> **Work instruction**
From the data underneath, reproduce exactly the stretch that begins at the line with "AOM_CDF [8147; 17962;" and ends after the line with "AOM_CDF [3403; 9247;".

Stored items

Definition av1_default_coeff_base_multi_cdfs_q0_tx0 : list (list (list Z)) :=
  [[AOM_CDF [4034; 8930; 12727]; AOM_CDF [18082; 29741; 31877]; AOM_CDF [12596; 26124; 30493];
    AOM_CDF [9446; 21118; 27005]; AOM_CDF [6308; 15141; 21279]; AOM_CDF [2463; 6357; 9783];
    AOM_CDF [20667; 30546; 31929]; AOM_CDF [13043; 26123; 30134]; AOM_CDF [8151; 18757; 24778];
    AOM_CDF [5255; 12839; 18632]; AOM_CDF [2820; 7206; 11161]; AOM_CDF [8192; 16384; 24576];
    AOM_CDF [8192; 16384; 24576]; AOM_CDF [8192; 16384; 24576]; AOM_CDF [8192; 16384; 24576];
    AOM_CDF [8192; 16384; 24576]; AOM_CDF [8192; 16384; 24576]; AOM_CDF [8192; 16384; 24576];
    AOM_CDF [8192; 16384; 24576]; AOM_CDF [8192; 16384; 24576]; AOM_CDF [8192; 16384; 24576];
    AOM_CDF [15736; 27553; 30604]; AOM_CDF [11210; 23794; 28787]; AOM_CDF [5947; 13874; 19701];
    AOM_CDF [4215; 9323; 13891]; AOM_CDF [2833; 6462; 10059]; AOM_CDF [19605; 30393; 31582];
    AOM_CDF [13523; 26252; 30248]; AOM_CDF [8446; 18622; 24512]; AOM_CDF [3818; 10343; 15974];
    AOM_CDF [1481; 4117; 6796]; AOM_CDF [22649; 31302; 32190]; AOM_CDF [14829; 27127; 30449];
    AOM_CDF [8313; 17702; 23304]; AOM_CDF [3022; 8301; 12786]; AOM_CDF [1536; 4412; 7184];
    AOM_CDF [22354; 29774; 31372]; AOM_CDF [14723; 25472; 29214]; AOM_CDF [6673; 13745; 18662];
    AOM_CDF [2068; 5766; 9322]; AOM_CDF [8192; 16384; 24576]; AOM_CDF [8192; 16384; 24576]];
   [AOM_CDF [6302; 16444; 21761]; AOM_CDF [23040; 31538; 32475]; AOM_CDF [15196; 28452; 31496];
    AOM_CDF [10020; 22946; 28514]; AOM_CDF [6533; 16862; 23501]; AOM_CDF [3538; 9816; 15076];
    AOM_CDF [24444; 31875; 32525]; AOM_CDF [15881; 28924; 31635]; AOM_CDF [9922; 22873; 28466];
    AOM_CDF [6527; 16966; 23691]; AOM_CDF [4114; 11303; 17220]; AOM_CDF [8192; 16384; 24576];
    AOM_CDF [8192; 16384; 24576]; AOM_CDF [8192; 16384; 24576]; AOM_CDF [8192; 16384; 24576];
    AOM_CDF [8192; 16384; 24576]; AOM_CDF [8192; 16384; 24576]; AOM_CDF [8192; 16384; 24576];
    AOM_CDF [8192; 16384; 24576]; AOM_CDF [8192; 16384; 24576]; AOM_CDF [8192; 16384; 24576];
    AOM_CDF [20201; 30770; 32209]; AOM_CDF [14754; 28071; 31258]; AOM_CDF [8378; 20186; 26517];
    AOM_CDF [5916; 15299; 21978]; AOM_CDF [4268; 11583; 17901]; AOM_CDF [24361; 32025; 32581];
    AOM_CDF [18673; 30105; 31943]; AOM_CDF [10196; 22244; 27576]; AOM_CDF [5495; 14349; 20417];
    AOM_CDF [2676; 7415; 11498]; AOM_CDF [24678; 31958; 32585]; AOM_CDF [18629; 29906; 31831];
    AOM_CDF [9364; 20724; 26315]; AOM_CDF [4641; 12318; 18094]; AOM_CDF [2758; 7387; 11579];
    AOM_CDF [25433; 31842; 32469]; AOM_CDF [18795; 29289; 31411]; AOM_CDF [7644; 17584; 23592];
    AOM_CDF [3408; 9014; 15047]; AOM_CDF [8192; 16384; 24576]; AOM_CDF [8192; 16384; 24576]]].

Definition av1_default_coeff_base_multi_cdfs_q0_tx1 : list (list (list Z)) :=
  [[AOM_CDF [4536; 10072; 14001]; AOM_CDF [25459; 31416; 32206]; AOM_CDF [16605; 28048; 30818];
    AOM_CDF [11008; 22857; 27719]; AOM_CDF [6915; 16268; 22315]; AOM_CDF [2625; 6812; 10537];
    AOM_CDF [24257; 31788; 32499]; AOM_CDF [16880; 29454; 31879]; AOM_CDF [11958; 25054; 29778];
    AOM_CDF [7916; 18718; 25084]; AOM_CDF [3383; 8777; 13446]; AOM_CDF [22720; 31603; 32393];
    AOM_CDF [14960; 28125; 31335]; AOM_CDF [9731; 22210; 27928]; AOM_CDF [6304; 15832; 22277];
    AOM_CDF [2910; 7818; 12166]; AOM_CDF [20375; 30627; 32131]; AOM_CDF [13904; 27284; 30887];
    AOM_CDF [9368; 21558; 27144]; AOM_CDF [5937; 14966; 21119]; AOM_CDF [2667; 7225; 11319];
    AOM_CDF [23970; 31470; 32378]; AOM_CDF [17173; 29734; 32018]; AOM_CDF [12795; 25441; 29965];
    AOM_CDF [8981; 19680; 25893]; AOM_CDF [4728; 11372; 16902]; AOM_CDF [24287; 31797; 32439];
    AOM_CDF [16703; 29145; 31696]; AOM_CDF [10833; 23554; 28725]; AOM_CDF [6468; 16566; 23057];
    AOM_CDF [2415; 6562; 10278]; AOM_CDF [26610; 32395; 32659]; AOM_CDF [18590; 30498; 32117];
    AOM_CDF [12420; 25756; 29950]; AOM_CDF [7639; 18746; 24710]; AOM_CDF [3001; 8086; 12347];
    AOM_CDF [25076; 32064; 32580]; AOM_CDF [17946; 30128; 32028]; AOM_CDF [12024; 24985; 29378];
    AOM_CDF [7517; 18390; 24304]; AOM_CDF [3243; 8781; 13331]; AOM_CDF [8192; 16384; 24576]];
   [AOM_CDF [6037; 16771; 21957]; AOM_CDF [24774; 31704; 32426]; AOM_CDF [16830; 28589; 31056];
    AOM_CDF [10602; 22828; 27760]; AOM_CDF [6733; 16829; 23071]; AOM_CDF [3250; 8914; 13556];
    AOM_CDF [25582; 32220; 32668]; AOM_CDF [18659; 30342; 32223]; AOM_CDF [12546; 26149; 30515];
    AOM_CDF [8420; 20451; 26801]; AOM_CDF [4636; 12420; 18344]; AOM_CDF [27581; 32362; 32639];
    AOM_CDF [18987; 30083; 31978]; AOM_CDF [11327; 24248; 29084]; AOM_CDF [7264; 17719; 24120];
    AOM_CDF [3995; 10768; 16169]; AOM_CDF [25893; 31831; 32487]; AOM_CDF [16577; 28587; 31379];
    AOM_CDF [10189; 22748; 28182]; AOM_CDF [6832; 17094; 23556]; AOM_CDF [3708; 10110; 15334];
    AOM_CDF [25904; 32282; 32656]; AOM_CDF [19721; 30792; 32276]; AOM_CDF [12819; 26243; 30411];
    AOM_CDF [8572; 20614; 26891]; AOM_CDF [5364; 14059; 20467]; AOM_CDF [26580; 32438; 32677];
    AOM_CDF [20852; 31225; 32340]; AOM_CDF [12435; 25700; 29967]; AOM_CDF [8691; 20825; 26976];
    AOM_CDF [4446; 12209; 17269]; AOM_CDF [27350; 32429; 32696]; AOM_CDF [21372; 30977; 32272];
    AOM_CDF [12673; 25270; 29853]; AOM_CDF [9208; 20925; 26640]; AOM_CDF [5018; 13351; 18732];
    AOM_CDF [27351; 32479; 32713]; AOM_CDF [21398; 31209; 32387]; AOM_CDF [12162; 25047; 29842];
    AOM_CDF [7896; 18691; 25319]; AOM_CDF [4670; 12882; 18881]; AOM_CDF [8192; 16384; 24576]]].

Definition av1_default_coeff_base_multi_cdfs_q0_tx2 : list (list (list Z)) :=
  [[AOM_CDF [5487; 10460; 13708]; AOM_CDF [21597; 28303; 30674]; AOM_CDF [11037; 21953; 26476];
    AOM_CDF [8147; 17962; 22952]; AOM_CDF [5242; 13061; 18532]; AOM_CDF [1889; 5208; 8182];
    AOM_CDF [26774; 32133; 32590]; AOM_CDF [17844; 29564; 31767]; AOM_CDF [11690; 24438; 29171];
    AOM_CDF [7542; 18215; 24459]; AOM_CDF [2993; 8050; 12319]; AOM_CDF [28023; 32328; 32591];
    AOM_CDF [18651; 30126; 31954]; AOM_CDF [12164; 25146; 29589]; AOM_CDF [7762; 18530; 24771];
    AOM_CDF [3492; 9183; 13920]; AOM_CDF [27591; 32008; 32491]; AOM_CDF [17149; 28853; 31510];
    AOM_CDF [11485; 24003; 28860]; AOM_CDF [7697; 18086; 24210]; AOM_CDF [3075; 7999; 12218];
    AOM_CDF [28268; 32482; 32654]; AOM_CDF [19631; 31051; 32404]; AOM_CDF [13860; 27260; 31020];
    AOM_CDF [9605; 21613; 27594]; AOM_CDF [4876; 12162; 17908]; AOM_CDF [27248; 32316; 32576];
    AOM_CDF [18955; 30457; 32075]; AOM_CDF [11824; 23997; 28795]; AOM_CDF [7346; 18196; 24647];
    AOM_CDF [3403; 9247; 14111]; AOM_CDF [29711; 32655; 32735]; AOM_CDF [21169; 31394; 32417];
    AOM_CDF [13487; 27198; 30957]; AOM_CDF [8828; 21683; 27614]; AOM_CDF [4270; 11451; 17038];
    AOM_CDF [28708; 32578; 32731]; AOM_CDF [20120; 31241; 32482]; AOM_CDF [13692; 27550; 31321];
    AOM_CDF [9418; 22514; 28439]; AOM_CDF [4999; 13283; 19462]; AOM_CDF [8192; 16384; 24576]];
   [AOM_CDF [5673; 14302; 19711]; AOM_CDF [26251; 30701; 31834]; AOM_CDF [12782; 23783; 27803];
    AOM_CDF [9127; 20657; 25808]; AOM_CDF [6368; 16208; 21462]; AOM_CDF [2465; 7177; 10822];
    AOM_CDF [29961; 32563; 32719]; AOM_CDF [18318; 29891; 31949]; AOM_CDF [11361; 24514; 29357];
    AOM_CDF [7900; 19603; 25607]; AOM_CDF [4002; 10590; 15546]; AOM_CDF [29637; 32310; 32595];
    AOM_CDF [18296; 29913; 31809]; AOM_CDF [10144; 21515; 26871]; AOM_CDF [5358; 14322; 20394];
    AOM_CDF [3067; 8362; 13346]; AOM_CDF [28652; 32470; 32676]; AOM_CDF [17538; 30771; 32209];
    AOM_CDF [13924; 26882; 30494]; AOM_CDF [10496; 22837; 27869]; AOM_CDF [7236; 16396; 21621];
    AOM_CDF [30743; 32687; 32746]; AOM_CDF [23006; 31676; 32489]; AOM_CDF [14494; 27828; 31120];
    AOM_CDF [10174; 22801; 28352]; AOM_CDF [6242; 15281; 21043]; AOM_CDF [25817; 32243; 32720];
    AOM_CDF [18618; 31367; 32325]; AOM_CDF [13997; 28318; 31878]; AOM_CDF [12255; 26534; 31383];
    AOM_CDF [9561; 21588; 28450]; AOM_CDF [28188; 32635; 32724]; AOM_CDF [22060; 32365; 32728];
    AOM_CDF [18102; 30690; 32528]; AOM_CDF [14196; 28864; 31999]; AOM_CDF [12262; 25792; 30865];
    AOM_CDF [24176; 32109; 32628]; AOM_CDF [18280; 29681; 31963]; AOM_CDF [10205; 23703; 29664];
    AOM_CDF [7889; 20025; 27676]; AOM_CDF [6060; 16743; 23970]; AOM_CDF [8192; 16384; 24576]]].

Definition av1_default_coeff_base_multi_cdfs_q0_tx3 : list (list (list Z)) :=
  [[AOM_CDF [5141; 7096; 8260]; AOM_CDF [27186; 29022; 29789]; AOM_CDF [6668; 12568; 15682];
    AOM_CDF [2172; 6181; 8638]; AOM_CDF [1126; 3379; 4531]; AOM_CDF [443; 1361; 2254];
    AOM_CDF [26083; 31153; 32436]; AOM_CDF [13486; 24603; 28483]; AOM_CDF [6508; 14840; 19910];
    AOM_CDF [3386; 8800; 13286]; AOM_CDF [1530; 4322; 7054]; AOM_CDF [29639; 32080; 32548];
    AOM_CDF [15897; 27552; 30290]; AOM_CDF [8588; 20047; 25383]; AOM_CDF [4889; 13339; 19269];
    AOM_CDF [2240; 6871; 10498]; AOM_CDF [28165; 32197; 32517]; AOM_CDF [20735; 30427; 31568];
    AOM_CDF [14325; 24671; 27692]; AOM_CDF [5119; 12554; 17805]; AOM_CDF [1810; 5441; 8261];
    AOM_CDF [31212; 32724; 32748]; AOM_CDF [23352; 31766; 32545]; AOM_CDF [14669; 27570; 31059];
    AOM_CDF [8492; 20894; 27272]; AOM_CDF [3644; 10194; 15204]; AOM_CDF [8192; 16384; 24576];
    AOM_CDF [8192; 16384; 24576]; AOM_CDF [8192; 16384; 24576]; AOM_CDF [8192; 16384; 24576];
    AOM_CDF [8192; 16384; 24576]; AOM_CDF [8192; 16384; 24576]; AOM_CDF [8192; 16384; 24576];
    AOM_CDF [8192; 16384; 24576]; AOM_CDF [8192; 16384; 24576]; AOM_CDF [8192; 16384; 24576];
    AOM_CDF [8192; 16384; 24576]; AOM_CDF [8192; 16384; 24576]; AOM_CDF [8192; 16384; 24576];
    AOM_CDF [8192; 16384; 24576]; AOM_CDF [8192; 16384; 24576]; AOM_CDF [8192; 16384; 24576]];
   [AOM_CDF [2461; 7013; 9371]; AOM_CDF [24749; 29600; 30986]; AOM_CDF [9466; 19037; 22417];
    AOM_CDF [3584; 9280; 14400]; AOM_CDF [1505; 3929; 5433]; AOM_CDF [677; 1500; 2736];
    AOM_CDF [23987; 30702; 32117]; AOM_CDF [13554; 24571; 29263]; AOM_CDF [6211; 14556; 21155];
    AOM_CDF [3135; 10972; 15625]; AOM_CDF [2435; 7127; 11427]; AOM_CDF [31300; 32532; 32550];
    AOM_CDF [14757; 30365; 31954]; AOM_CDF [4405; 11612; 18553]; AOM_CDF [580; 4132; 7322];
    AOM_CDF [1695; 10169; 14124]; AOM_CDF [30008; 32282; 32591]; AOM_CDF [19244; 30108; 31748];
    AOM_CDF [11180; 24158; 29555]; AOM_CDF [5650; 14972; 19209]; AOM_CDF [2114; 5109; 8456];
    AOM_CDF [31856; 32716; 32748]; AOM_CDF [23012; 31664; 32572]; AOM_CDF [13694; 26656; 30636];
    AOM_CDF [8142; 19508; 26093]; AOM_CDF [4253; 10955; 16724]; AOM_CDF [8192; 16384; 24576];
    AOM_CDF [8192; 16384; 24576]; AOM_CDF [8192; 16384; 24576]; AOM_CDF [8192; 16384; 24576];
    AOM_CDF [8192; 16384; 24576]; AOM_CDF [8192; 16384; 24576]; AOM_CDF [8192; 16384; 24576];
    AOM_CDF [8192; 16384; 24576]; AOM_CDF [8192; 16384; 24576]; AOM_CDF [8192; 16384; 24576];
    AOM_CDF [8192; 16384; 24576]; AOM_CDF [8192; 16384; 24576]; AOM_CDF [8192; 16384; 24576];
    AOM_CDF [8192; 16384; 24576]; AOM_CDF [8192; 16384; 24576]; AOM_CDF [8192; 16384; 24576]]].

> **Problem solution**
    AOM_CDF [8147; 17962; 22952]; AOM_CDF [5242; 13061; 18532]; AOM_CDF [1889; 5208; 8182];
    AOM_CDF [26774; 32133; 32590]; AOM_CDF [17844; 29564; 31767]; AOM_CDF [11690; 24438; 29171];
    AOM_CDF [7542; 18215; 24459]; AOM_CDF [2993; 8050; 12319]; AOM_CDF [28023; 32328; 32591];
    AOM_CDF [18651; 30126; 31954]; AOM_CDF [12164; 25146; 29589]; AOM_CDF [7762; 18530; 24771];
    AOM_CDF [3492; 9183; 13920]; AOM_CDF [27591; 32008; 32491]; AOM_CDF [17149; 28853; 31510];
    AOM_CDF [11485; 24003; 28860]; AOM_CDF [7697; 18086; 24210]; AOM_CDF [3075; 7999; 12218];
    AOM_CDF [28268; 32482; 32654]; AOM_CDF [19631; 31051; 32404]; AOM_CDF [13860; 27260; 31020];
    AOM_CDF [9605; 21613; 27594]; AOM_CDF [4876; 12162; 17908]; AOM_CDF [27248; 32316; 32576];
    AOM_CDF [18955; 30457; 32075]; AOM_CDF [11824; 23997; 28795]; AOM_CDF [7346; 18196; 24647];
    AOM_CDF [3403; 9247; 14111]; AOM_CDF [29711; 32655; 32735]; AOM_CDF [21169; 31394; 32417];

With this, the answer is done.